*PROVIDED ENTRIES:*
--- START ---

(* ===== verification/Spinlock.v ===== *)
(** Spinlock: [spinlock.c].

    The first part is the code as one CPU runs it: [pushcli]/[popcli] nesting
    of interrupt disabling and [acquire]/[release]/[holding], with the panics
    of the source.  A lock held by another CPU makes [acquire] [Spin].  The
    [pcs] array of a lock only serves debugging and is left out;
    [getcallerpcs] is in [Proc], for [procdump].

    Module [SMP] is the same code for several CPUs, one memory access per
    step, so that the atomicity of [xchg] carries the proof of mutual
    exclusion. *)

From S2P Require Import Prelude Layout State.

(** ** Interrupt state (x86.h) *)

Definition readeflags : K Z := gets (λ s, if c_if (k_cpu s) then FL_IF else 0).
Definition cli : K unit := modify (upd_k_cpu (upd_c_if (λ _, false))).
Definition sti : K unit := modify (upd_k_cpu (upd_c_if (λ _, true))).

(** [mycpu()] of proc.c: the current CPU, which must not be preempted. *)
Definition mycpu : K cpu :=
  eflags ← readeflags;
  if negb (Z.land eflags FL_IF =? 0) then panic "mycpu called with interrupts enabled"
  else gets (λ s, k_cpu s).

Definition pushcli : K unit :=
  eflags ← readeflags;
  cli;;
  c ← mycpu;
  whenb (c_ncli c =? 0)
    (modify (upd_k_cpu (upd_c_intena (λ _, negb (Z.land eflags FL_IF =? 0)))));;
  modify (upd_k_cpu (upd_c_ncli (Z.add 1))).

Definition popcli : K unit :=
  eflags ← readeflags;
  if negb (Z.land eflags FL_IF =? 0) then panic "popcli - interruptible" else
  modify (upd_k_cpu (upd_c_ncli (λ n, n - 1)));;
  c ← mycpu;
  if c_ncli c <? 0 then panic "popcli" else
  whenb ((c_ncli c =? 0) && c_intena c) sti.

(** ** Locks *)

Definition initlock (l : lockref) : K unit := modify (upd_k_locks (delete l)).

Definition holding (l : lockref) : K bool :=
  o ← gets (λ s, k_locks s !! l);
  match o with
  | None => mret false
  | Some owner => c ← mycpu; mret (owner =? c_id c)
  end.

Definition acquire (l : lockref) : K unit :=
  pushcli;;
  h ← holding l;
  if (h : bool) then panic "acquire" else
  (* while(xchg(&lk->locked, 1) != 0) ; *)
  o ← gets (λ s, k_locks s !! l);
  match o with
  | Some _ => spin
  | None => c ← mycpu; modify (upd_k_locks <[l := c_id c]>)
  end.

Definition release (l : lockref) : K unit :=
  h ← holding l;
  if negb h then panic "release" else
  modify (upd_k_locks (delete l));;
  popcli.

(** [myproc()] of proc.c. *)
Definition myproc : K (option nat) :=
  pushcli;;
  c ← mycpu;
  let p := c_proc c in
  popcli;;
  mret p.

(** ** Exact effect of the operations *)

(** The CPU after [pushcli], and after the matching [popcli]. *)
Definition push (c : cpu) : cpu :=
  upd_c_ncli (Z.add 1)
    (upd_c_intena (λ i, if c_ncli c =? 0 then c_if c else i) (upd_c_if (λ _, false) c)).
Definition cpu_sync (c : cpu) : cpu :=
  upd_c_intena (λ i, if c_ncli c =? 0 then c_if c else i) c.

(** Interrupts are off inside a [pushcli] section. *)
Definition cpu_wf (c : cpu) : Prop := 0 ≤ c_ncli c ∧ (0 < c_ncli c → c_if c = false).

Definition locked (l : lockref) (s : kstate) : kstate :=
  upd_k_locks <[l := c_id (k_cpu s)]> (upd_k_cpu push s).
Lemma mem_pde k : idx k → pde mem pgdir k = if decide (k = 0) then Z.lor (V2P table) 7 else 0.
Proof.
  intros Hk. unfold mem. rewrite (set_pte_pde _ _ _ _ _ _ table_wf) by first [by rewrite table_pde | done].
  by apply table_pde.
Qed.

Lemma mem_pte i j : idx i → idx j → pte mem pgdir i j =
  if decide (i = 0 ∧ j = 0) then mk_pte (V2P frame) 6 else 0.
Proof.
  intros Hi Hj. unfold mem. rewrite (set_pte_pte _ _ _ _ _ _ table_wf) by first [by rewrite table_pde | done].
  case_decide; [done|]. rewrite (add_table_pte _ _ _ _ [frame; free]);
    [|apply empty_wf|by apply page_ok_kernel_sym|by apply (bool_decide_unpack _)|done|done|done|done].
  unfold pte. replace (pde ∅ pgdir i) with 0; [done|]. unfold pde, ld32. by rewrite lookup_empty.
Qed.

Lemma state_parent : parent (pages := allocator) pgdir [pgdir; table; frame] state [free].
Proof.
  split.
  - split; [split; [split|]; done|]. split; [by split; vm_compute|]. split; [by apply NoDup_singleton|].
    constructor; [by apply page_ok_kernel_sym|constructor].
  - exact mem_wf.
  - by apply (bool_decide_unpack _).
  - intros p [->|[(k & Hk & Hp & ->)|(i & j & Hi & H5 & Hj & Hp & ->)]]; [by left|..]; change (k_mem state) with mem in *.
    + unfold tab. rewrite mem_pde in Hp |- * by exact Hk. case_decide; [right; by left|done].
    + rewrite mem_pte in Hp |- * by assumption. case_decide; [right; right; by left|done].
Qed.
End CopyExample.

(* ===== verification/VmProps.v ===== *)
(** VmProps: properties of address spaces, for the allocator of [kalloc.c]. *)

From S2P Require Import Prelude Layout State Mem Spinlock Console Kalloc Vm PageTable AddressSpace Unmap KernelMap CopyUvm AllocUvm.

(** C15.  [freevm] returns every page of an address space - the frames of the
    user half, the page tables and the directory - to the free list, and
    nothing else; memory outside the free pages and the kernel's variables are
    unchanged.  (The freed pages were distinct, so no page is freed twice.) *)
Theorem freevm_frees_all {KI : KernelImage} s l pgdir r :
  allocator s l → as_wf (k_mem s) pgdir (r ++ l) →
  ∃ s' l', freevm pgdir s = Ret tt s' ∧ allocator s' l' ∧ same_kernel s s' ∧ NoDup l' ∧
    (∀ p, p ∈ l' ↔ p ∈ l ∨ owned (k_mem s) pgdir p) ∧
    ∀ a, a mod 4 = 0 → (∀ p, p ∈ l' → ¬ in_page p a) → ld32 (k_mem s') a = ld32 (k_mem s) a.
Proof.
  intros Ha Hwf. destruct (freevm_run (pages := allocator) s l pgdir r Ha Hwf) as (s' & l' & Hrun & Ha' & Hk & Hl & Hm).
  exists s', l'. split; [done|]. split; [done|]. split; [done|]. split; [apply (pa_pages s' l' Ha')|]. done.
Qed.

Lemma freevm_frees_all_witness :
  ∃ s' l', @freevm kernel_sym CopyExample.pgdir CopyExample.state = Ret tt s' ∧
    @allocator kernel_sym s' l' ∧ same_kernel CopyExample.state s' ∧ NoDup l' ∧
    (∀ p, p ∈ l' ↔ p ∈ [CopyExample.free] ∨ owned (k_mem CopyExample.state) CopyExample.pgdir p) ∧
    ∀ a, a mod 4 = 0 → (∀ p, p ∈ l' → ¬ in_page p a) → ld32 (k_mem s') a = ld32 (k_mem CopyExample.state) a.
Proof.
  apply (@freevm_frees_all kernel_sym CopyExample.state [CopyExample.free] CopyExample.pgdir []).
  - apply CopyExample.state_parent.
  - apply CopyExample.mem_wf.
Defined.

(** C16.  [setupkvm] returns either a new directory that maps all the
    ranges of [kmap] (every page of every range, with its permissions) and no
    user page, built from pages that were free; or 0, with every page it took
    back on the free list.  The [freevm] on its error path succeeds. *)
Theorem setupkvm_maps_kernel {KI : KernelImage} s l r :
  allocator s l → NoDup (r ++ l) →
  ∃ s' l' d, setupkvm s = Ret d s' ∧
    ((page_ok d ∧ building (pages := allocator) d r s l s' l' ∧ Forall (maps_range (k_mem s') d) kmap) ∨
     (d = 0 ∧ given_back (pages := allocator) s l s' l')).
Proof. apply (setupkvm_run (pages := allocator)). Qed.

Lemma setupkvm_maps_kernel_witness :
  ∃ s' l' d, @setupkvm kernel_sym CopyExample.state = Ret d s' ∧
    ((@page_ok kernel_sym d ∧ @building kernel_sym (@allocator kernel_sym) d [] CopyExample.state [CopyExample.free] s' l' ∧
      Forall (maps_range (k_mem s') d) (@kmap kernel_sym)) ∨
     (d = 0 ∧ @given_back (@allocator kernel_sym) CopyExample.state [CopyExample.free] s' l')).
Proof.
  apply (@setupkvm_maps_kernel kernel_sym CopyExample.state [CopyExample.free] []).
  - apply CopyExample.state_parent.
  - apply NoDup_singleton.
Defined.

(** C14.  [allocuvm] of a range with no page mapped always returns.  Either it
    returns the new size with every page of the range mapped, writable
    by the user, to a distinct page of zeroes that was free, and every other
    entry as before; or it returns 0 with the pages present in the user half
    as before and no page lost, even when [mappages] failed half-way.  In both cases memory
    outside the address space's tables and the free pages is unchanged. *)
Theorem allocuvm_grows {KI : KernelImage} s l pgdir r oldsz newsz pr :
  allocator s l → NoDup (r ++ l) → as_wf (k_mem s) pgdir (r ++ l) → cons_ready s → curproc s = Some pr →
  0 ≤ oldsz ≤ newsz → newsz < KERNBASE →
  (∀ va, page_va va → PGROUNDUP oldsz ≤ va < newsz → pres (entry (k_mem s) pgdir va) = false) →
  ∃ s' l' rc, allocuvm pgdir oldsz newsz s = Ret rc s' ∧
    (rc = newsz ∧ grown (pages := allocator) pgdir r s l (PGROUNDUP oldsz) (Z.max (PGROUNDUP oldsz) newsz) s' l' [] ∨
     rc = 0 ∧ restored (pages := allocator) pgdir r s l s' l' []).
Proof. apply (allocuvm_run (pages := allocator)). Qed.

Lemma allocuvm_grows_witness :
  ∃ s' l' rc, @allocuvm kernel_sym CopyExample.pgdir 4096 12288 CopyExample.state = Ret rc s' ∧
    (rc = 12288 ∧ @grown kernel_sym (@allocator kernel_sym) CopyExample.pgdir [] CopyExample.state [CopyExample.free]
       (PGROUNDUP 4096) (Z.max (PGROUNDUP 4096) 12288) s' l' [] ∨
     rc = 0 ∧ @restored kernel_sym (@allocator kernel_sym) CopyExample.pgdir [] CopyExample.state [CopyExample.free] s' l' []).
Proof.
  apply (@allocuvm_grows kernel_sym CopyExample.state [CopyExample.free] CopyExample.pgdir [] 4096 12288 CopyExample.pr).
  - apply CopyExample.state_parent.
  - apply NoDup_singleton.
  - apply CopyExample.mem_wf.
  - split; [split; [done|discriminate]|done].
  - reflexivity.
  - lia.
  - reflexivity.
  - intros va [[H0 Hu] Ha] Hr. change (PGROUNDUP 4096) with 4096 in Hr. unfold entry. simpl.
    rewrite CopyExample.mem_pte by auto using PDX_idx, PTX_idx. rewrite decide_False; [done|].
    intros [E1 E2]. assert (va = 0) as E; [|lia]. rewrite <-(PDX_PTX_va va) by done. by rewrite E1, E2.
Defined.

--- END ---

*EXERCISE DETAILS:* What lines of the material contain "modify"? Show them.

*RESPONSE FOR THIS EXERCISE:*
Definition cli : K unit := modify (upd_k_cpu (upd_c_if (λ _, false))).
Definition sti : K unit := modify (upd_k_cpu (upd_c_if (λ _, true))).
    (modify (upd_k_cpu (upd_c_intena (λ _, negb (Z.land eflags FL_IF =? 0)))));;
  modify (upd_k_cpu (upd_c_ncli (Z.add 1))).
  modify (upd_k_cpu (upd_c_ncli (λ n, n - 1)));;
Definition initlock (l : lockref) : K unit := modify (upd_k_locks (delete l)).
  | None => c ← mycpu; modify (upd_k_locks <[l := c_id c]>)
  modify (upd_k_locks (delete l));;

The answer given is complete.